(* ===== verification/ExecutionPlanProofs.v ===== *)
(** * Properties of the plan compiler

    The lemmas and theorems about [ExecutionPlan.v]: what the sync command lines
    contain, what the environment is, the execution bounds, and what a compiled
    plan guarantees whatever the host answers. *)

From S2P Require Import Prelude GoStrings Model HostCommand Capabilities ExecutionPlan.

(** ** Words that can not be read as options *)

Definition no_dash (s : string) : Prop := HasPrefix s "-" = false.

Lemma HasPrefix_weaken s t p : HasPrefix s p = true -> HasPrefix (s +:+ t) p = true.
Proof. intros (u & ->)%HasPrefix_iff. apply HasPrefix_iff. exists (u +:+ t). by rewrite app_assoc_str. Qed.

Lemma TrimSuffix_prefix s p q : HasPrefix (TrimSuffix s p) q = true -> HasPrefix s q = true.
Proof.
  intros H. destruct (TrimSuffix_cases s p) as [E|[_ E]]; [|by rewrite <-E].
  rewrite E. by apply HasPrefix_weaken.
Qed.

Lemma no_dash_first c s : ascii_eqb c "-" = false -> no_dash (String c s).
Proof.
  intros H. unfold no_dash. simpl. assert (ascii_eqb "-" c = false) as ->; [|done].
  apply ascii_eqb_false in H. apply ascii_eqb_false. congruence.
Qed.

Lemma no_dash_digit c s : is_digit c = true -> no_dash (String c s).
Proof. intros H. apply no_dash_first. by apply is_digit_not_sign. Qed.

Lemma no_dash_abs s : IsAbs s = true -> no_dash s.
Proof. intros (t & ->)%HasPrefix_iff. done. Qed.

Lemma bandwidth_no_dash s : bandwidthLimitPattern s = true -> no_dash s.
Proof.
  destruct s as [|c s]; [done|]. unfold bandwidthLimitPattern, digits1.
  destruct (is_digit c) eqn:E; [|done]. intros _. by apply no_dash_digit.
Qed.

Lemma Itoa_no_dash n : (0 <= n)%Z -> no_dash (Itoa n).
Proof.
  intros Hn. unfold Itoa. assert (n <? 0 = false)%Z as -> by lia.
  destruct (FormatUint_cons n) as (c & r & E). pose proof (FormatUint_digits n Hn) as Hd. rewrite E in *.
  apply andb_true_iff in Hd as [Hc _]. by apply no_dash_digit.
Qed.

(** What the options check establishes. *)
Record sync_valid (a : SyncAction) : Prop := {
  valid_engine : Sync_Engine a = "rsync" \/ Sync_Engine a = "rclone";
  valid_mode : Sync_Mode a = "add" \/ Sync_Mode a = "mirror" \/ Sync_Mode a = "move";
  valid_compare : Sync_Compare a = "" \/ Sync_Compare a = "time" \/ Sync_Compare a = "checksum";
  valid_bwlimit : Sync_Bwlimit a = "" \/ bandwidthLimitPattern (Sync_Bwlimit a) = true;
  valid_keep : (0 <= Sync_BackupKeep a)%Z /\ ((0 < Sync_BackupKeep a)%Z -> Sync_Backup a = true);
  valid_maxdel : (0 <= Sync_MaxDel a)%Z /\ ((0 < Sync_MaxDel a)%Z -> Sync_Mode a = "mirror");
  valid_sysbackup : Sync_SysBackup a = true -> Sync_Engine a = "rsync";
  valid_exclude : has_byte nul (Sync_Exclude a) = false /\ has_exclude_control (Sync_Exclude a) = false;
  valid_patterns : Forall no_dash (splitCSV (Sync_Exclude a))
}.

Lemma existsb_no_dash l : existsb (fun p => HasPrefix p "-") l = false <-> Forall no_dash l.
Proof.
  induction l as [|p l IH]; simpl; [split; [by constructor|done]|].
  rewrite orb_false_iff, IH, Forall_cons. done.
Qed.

--

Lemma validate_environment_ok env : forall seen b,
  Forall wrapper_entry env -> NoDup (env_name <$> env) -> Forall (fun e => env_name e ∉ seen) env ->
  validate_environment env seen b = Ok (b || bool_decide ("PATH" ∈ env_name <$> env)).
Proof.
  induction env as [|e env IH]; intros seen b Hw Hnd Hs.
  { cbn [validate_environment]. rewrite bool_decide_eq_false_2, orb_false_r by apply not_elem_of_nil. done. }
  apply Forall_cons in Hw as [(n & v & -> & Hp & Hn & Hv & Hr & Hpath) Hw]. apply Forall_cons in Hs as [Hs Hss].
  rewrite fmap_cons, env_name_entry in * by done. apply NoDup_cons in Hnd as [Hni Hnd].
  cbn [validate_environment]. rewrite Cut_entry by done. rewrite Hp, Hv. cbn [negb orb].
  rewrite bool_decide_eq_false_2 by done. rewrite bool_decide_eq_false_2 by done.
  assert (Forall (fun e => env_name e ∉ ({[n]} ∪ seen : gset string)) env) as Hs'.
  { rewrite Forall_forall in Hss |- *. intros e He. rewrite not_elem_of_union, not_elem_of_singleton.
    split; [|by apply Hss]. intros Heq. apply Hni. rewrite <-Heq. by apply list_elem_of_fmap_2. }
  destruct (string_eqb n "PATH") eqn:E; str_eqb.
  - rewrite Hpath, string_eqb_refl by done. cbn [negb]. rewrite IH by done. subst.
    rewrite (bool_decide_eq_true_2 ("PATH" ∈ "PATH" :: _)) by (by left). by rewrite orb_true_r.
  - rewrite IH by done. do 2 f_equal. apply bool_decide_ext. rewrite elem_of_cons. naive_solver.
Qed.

» TASK TO CARRY OUT
The required answer is the run of lines above, starting at the line with "(* ===== verification/ExecutionPlanProofs.v" and ending at the line with "plan guarantees whatever", reproduced exactly with both ends.

» ANSWER AREA
(* ===== verification/ExecutionPlanProofs.v ===== *)
(** * Properties of the plan compiler

    The lemmas and theorems about [ExecutionPlan.v]: what the sync command lines
    contain, what the environment is, the execution bounds, and what a compiled
    plan guarantees whatever the host answers. *)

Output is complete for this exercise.